4.2Gelet op het voorgaande is het uitgangspunt in dit hoger beroep in kort geding, ongeacht of hoger beroep is ingesteld tegen het bodemvonnis van 21 februari 2018, dat Huijsman q.q. rechtsgeldig de overeenkomst, waarbij [betrokkene] een bedrag van € 220.00,- aan [geïntimeerde] heeft geleend, heeft opgezegd en dat de hoofdsom met de contractuele rente daarover van jaarlijks 3% opeisbaar is, zoals de rechtbank in voornoemd bodemvonnis heeft geoordeeld. Het hof dient zijn oordeel in het hoger beroep van het bestreden kortgedingvonnis van 29 juni 2017 hierop af te stemmen. Dat sprake is van een uitzonderingssituatie (als bedoeld onder 4.1) is niet gesteld en ook niet gebleken. De grieven slagen al daarom.
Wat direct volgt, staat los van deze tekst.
Lemma write_excel_files_inv template_source output_dir plans acc fs0 paths fs1 :
  write_excel_files template_source output_dir plans acc fs0 = (Ok paths, fs1) ->
  paths = (acc ++ map (dest_of output_dir) plans)%list
  /\ Forall (fun plan => exists m, filename_validation plan = Ok m) plans
  /\ (plans = [] -> fs1 = fs0)
  /\ (plans <> [] ->
      exists ws0,
        files fs0 !! template_source = Some (FWorkbook ws0)
        /\ template_source ∉ map (dest_of output_dir) plans
        /\ fs1 = mkFS ({[output_dir]} ∪ dirs fs0)
                      (written_files output_dir ws0 plans (files fs0))).
Proof.
  revert acc fs0. induction plans as [|plan rest IH]; intros acc fs0 Hrun.
  - injection Hrun as <- <-. rewrite app_nil_r. split; [reflexivity|].
    split; [constructor|]. split; congruence.
  - rewrite write_excel_files_cons in Hrun. unfold bind at 1 in Hrun.
    destruct (_generate_excel_from_template _ _ _ fs0) as [[[]|e] fsa] eqn:Hgen;
      [|discriminate].
    apply _generate_excel_from_template_inv in Hgen
      as (m & ws0 & Hv & Ht & _ & _ & _ & Hne & ->).
    unfold templated_fs in Hrun.
    rewrite (path_parent_dest_of _ _ _ Hv) in Hrun.
    apply IH in Hrun as (-> & Hall & Hnil & Hrest).
    split; [now rewrite <- app_assoc|]. split; [constructor; eauto|].
    split; [discriminate|].
    intros _. exists ws0. split; [exact Ht|].
    rewrite written_files_cons.
    destruct rest as [|q rest'].
    + rewrite (Hnil eq_refl). split; [|reflexivity].
      simpl. intros Hin%list_elem_of_singleton. congruence.
    + destruct Hrest as (ws1 & Ht1 & Hnin & ->); [discriminate|].
      cbn [files dirs] in *.
      rewrite lookup_insert_ne in Ht1 by exact Hne.
      rewrite Ht in Ht1. injection Ht1 as <-. split.
      * intros [Heq | Hin]%elem_of_cons; [congruence | contradiction].
      * f_equal. set_solver.
Qed.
Hetgeen Huijsman q.q. ter toelichting op zijn grieven naar voren heeft gebracht, behoeft geen bespreking.
5. Nu de grieven slagen, zal het hof het bestreden vonnis vernietigen en de vordering van [geïntimeerde] in eerste aanleg alsnog afwijzen. [geïntimeerde] zal worden veroordeeld in de kosten van de procedures in eerste aanleg en in hoger beroep.
Beslissing
- vernietigt het tussen partijen gewezen vonnis van de voorzieningenrechter in de rechtbank Den Haag, team handel, van 29 juni 2017;
- wijst de vorderingen van [geïntimeerde] af;
- veroordeelt [geïntimeerde] in de kosten van het geding in eerste aanleg, aan de zijde van Huijsman q.q. tot aan het vonnis van de voorzieningenrechter in de rechtbank van 29 juni 2017 begroot op € 78,- aan griffierecht en € 816,- aan salaris advocaat;
- veroordeelt [geïntimeerde] in de kosten van het geding in hoger beroep, aan de zijde van Huijsman q.q. tot op heden begroot op € 386,21 aan verschotten (€ 99,21 exploot- en informatiekosten en € 287,- griffierecht) en € 2.148,- aan salaris advocaat (tarief II x 2 punten);
- verklaart dit arrest, wat betreft de kostenveroordelingen, uitvoerbaar bij voorraad.
Dit arrest is gewezen door mrs. J. van der Kluit, C.J. Verduyn en E. Bauw en is uitgesproken ter openbare terechtzitting van 23 juli 2019in aanwezigheid van de griffier.